**** Data to use ****

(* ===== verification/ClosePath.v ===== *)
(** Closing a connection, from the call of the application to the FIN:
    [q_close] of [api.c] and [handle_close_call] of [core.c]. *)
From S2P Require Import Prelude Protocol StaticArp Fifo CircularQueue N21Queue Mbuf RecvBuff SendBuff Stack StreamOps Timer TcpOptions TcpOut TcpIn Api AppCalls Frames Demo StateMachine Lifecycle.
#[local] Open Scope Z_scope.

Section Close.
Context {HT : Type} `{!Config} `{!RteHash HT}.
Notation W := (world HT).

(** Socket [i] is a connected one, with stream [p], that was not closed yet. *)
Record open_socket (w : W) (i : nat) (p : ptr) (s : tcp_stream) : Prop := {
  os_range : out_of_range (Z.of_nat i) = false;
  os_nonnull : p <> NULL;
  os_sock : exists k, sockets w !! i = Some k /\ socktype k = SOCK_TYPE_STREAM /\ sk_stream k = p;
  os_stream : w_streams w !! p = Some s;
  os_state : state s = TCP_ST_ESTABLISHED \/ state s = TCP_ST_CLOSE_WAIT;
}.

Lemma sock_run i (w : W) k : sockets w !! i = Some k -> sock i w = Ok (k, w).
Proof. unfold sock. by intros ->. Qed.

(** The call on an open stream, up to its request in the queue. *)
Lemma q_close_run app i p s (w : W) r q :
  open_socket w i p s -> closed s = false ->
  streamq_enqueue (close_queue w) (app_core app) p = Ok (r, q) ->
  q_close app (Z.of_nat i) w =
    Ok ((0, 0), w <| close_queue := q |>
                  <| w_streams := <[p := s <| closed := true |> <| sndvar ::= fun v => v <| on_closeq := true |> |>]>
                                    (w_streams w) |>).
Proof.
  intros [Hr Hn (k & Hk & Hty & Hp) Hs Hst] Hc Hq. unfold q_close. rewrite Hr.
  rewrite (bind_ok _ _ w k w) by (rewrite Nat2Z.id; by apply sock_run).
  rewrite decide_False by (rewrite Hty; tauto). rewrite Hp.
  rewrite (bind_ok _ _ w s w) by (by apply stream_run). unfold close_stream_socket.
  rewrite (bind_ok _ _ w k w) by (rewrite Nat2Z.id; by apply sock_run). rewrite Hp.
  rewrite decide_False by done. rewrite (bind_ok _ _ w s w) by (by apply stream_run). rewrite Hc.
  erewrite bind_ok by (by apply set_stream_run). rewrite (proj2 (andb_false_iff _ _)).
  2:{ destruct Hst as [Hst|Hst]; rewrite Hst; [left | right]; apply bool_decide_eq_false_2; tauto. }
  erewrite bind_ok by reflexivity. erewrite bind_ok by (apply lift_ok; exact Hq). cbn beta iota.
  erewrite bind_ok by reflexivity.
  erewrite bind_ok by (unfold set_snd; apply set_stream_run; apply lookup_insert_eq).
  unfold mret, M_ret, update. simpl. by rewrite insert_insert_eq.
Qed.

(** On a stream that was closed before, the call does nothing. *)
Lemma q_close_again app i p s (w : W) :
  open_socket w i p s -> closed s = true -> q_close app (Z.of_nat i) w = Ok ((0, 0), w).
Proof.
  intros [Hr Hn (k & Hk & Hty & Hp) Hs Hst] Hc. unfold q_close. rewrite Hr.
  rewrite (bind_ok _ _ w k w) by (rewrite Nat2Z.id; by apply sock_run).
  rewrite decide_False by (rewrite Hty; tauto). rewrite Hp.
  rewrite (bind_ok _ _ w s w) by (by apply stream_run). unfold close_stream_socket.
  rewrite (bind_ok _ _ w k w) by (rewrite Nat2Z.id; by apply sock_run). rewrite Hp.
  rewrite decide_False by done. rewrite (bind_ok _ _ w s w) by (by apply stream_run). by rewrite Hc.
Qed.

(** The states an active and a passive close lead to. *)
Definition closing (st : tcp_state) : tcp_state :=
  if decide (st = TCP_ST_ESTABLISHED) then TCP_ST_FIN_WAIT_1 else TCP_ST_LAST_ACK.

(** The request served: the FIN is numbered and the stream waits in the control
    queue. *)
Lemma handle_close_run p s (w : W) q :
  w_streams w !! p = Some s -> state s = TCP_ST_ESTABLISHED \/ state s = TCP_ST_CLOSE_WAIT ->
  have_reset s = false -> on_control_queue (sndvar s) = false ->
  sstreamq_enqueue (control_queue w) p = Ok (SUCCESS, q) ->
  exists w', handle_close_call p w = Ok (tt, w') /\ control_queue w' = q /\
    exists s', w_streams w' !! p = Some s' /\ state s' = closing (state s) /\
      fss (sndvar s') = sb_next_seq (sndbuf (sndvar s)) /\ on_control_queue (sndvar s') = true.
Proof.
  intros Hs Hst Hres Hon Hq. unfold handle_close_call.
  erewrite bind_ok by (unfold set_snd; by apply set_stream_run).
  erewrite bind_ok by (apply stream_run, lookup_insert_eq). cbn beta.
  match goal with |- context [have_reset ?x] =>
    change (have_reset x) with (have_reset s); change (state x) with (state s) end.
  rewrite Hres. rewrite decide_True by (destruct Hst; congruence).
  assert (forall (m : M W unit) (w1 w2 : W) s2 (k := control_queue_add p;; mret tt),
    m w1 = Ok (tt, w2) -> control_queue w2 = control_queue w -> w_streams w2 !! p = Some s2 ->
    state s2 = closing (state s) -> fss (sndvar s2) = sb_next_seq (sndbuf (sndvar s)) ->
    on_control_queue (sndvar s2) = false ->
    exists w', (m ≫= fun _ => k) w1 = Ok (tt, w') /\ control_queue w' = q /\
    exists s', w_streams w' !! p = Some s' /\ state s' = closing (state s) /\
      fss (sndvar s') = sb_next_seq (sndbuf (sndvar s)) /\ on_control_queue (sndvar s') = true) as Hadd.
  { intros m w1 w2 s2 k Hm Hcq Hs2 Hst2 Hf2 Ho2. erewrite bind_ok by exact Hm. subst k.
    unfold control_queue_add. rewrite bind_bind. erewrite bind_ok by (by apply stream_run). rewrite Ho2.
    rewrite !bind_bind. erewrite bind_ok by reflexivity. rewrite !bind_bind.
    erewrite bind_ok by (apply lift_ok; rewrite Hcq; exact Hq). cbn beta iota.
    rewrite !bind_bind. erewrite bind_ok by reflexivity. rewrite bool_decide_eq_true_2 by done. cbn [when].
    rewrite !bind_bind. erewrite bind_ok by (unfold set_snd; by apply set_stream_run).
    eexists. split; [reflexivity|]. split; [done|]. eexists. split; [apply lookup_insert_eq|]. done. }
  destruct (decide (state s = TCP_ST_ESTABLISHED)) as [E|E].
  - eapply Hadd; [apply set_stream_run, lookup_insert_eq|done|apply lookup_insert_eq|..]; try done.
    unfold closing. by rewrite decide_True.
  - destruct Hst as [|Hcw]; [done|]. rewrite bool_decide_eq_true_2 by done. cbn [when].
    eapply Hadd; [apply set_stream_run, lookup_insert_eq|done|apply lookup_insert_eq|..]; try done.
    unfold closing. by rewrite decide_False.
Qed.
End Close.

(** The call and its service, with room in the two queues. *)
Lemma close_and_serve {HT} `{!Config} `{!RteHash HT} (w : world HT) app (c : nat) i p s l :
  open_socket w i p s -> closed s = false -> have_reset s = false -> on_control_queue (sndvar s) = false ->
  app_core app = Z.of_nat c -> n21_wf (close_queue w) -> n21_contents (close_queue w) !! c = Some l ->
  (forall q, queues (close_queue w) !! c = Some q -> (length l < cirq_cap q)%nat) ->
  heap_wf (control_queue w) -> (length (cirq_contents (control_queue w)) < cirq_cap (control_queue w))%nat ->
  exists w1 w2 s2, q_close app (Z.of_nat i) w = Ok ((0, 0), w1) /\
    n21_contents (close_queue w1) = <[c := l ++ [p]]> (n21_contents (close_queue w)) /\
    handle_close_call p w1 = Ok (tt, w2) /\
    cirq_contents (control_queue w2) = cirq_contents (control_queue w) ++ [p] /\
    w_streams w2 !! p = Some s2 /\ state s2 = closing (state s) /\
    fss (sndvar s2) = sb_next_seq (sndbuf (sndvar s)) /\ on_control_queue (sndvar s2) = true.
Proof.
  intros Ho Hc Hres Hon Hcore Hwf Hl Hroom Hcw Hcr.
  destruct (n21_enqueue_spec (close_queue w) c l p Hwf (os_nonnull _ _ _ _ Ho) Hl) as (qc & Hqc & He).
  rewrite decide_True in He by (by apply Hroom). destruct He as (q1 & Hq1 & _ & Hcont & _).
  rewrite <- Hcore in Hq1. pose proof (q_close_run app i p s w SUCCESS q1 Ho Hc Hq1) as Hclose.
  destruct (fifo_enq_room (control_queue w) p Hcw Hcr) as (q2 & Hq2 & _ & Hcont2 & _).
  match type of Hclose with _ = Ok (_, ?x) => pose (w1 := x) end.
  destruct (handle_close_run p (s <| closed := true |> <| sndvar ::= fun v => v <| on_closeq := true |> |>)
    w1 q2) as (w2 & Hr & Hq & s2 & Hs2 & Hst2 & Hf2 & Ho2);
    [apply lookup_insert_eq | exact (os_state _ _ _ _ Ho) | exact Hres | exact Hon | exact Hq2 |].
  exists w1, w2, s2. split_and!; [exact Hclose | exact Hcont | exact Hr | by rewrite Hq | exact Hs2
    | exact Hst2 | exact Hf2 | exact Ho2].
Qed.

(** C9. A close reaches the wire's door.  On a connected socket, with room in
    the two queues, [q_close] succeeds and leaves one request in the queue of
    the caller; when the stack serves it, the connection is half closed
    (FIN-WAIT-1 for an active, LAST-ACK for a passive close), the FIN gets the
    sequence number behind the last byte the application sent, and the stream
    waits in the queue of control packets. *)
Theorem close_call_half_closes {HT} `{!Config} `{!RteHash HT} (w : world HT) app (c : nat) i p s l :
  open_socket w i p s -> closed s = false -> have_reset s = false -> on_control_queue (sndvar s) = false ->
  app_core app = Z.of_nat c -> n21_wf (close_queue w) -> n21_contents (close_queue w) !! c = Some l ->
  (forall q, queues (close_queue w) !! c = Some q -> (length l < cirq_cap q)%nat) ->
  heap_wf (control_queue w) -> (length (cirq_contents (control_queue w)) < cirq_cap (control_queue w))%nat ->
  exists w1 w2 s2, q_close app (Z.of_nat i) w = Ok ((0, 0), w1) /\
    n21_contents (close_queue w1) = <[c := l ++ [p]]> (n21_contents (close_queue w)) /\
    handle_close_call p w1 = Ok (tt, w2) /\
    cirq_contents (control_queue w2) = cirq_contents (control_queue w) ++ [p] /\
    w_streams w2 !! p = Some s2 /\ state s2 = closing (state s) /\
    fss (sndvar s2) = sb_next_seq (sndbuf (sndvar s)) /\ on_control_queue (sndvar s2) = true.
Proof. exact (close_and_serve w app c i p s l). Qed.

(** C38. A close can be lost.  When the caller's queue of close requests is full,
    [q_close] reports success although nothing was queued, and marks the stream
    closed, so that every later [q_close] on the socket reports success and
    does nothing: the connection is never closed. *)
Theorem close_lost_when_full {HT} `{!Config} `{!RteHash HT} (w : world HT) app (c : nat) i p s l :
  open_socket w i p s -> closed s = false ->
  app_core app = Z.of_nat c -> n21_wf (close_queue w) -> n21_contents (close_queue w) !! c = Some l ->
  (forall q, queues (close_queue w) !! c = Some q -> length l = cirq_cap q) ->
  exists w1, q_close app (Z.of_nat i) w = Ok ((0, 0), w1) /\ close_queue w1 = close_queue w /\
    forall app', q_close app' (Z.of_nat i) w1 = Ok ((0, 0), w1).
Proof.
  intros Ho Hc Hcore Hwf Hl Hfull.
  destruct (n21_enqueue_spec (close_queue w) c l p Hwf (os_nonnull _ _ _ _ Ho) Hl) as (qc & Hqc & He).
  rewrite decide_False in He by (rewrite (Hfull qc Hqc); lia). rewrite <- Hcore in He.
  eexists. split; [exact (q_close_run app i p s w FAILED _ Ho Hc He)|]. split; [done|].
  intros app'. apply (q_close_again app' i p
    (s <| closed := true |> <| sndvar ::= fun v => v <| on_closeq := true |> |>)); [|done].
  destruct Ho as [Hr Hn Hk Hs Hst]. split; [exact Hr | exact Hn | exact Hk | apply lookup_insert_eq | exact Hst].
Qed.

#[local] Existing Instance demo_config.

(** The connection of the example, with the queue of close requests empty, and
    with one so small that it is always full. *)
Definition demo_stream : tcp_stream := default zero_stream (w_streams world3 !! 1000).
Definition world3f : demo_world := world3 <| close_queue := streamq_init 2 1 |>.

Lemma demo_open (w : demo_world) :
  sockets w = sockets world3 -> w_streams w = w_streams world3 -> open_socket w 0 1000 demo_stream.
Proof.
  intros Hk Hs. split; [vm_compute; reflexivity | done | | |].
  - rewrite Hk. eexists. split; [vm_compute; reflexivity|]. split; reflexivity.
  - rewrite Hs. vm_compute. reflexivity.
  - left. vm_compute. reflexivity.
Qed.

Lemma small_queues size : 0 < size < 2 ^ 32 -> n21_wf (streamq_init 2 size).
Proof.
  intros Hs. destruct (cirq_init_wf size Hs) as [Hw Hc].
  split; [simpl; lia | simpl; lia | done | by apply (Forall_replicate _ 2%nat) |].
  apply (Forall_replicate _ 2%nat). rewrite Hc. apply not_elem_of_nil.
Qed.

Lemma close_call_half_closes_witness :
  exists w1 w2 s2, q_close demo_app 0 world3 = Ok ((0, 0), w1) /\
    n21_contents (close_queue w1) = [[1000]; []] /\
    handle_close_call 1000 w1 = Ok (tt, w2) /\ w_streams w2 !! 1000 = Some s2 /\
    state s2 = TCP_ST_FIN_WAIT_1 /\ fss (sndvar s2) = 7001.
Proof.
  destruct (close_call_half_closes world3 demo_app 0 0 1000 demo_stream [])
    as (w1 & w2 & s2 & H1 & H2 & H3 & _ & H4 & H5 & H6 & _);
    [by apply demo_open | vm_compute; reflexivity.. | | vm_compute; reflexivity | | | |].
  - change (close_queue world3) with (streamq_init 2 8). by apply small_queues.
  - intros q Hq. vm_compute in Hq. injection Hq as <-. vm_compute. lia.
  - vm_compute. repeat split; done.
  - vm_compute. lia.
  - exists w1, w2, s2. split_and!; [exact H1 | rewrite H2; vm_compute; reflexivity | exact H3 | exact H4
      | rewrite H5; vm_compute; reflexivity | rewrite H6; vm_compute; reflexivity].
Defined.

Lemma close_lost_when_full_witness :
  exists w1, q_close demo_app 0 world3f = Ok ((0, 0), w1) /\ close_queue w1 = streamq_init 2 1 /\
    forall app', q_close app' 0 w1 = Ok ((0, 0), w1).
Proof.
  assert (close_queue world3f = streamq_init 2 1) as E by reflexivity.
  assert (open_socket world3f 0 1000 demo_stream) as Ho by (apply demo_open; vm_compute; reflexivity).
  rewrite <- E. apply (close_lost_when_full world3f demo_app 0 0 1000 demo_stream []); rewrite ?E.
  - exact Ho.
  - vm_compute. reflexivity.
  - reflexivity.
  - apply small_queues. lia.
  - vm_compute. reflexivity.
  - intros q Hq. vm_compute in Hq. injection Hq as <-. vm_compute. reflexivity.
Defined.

****

Exercise
Scan the listing above for the line that has "intros Hs Hst", then copy exactly from that line through the line that has "rewrite Hres. rewrite".

Result
  intros Hs Hst Hres Hon Hq. unfold handle_close_call.
  erewrite bind_ok by (unfold set_snd; by apply set_stream_run).
  erewrite bind_ok by (apply stream_run, lookup_insert_eq). cbn beta.
  match goal with |- context [have_reset ?x] =>
    change (have_reset x) with (have_reset s); change (state x) with (state s) end.
  rewrite Hres. rewrite decide_True by (destruct Hst; congruence).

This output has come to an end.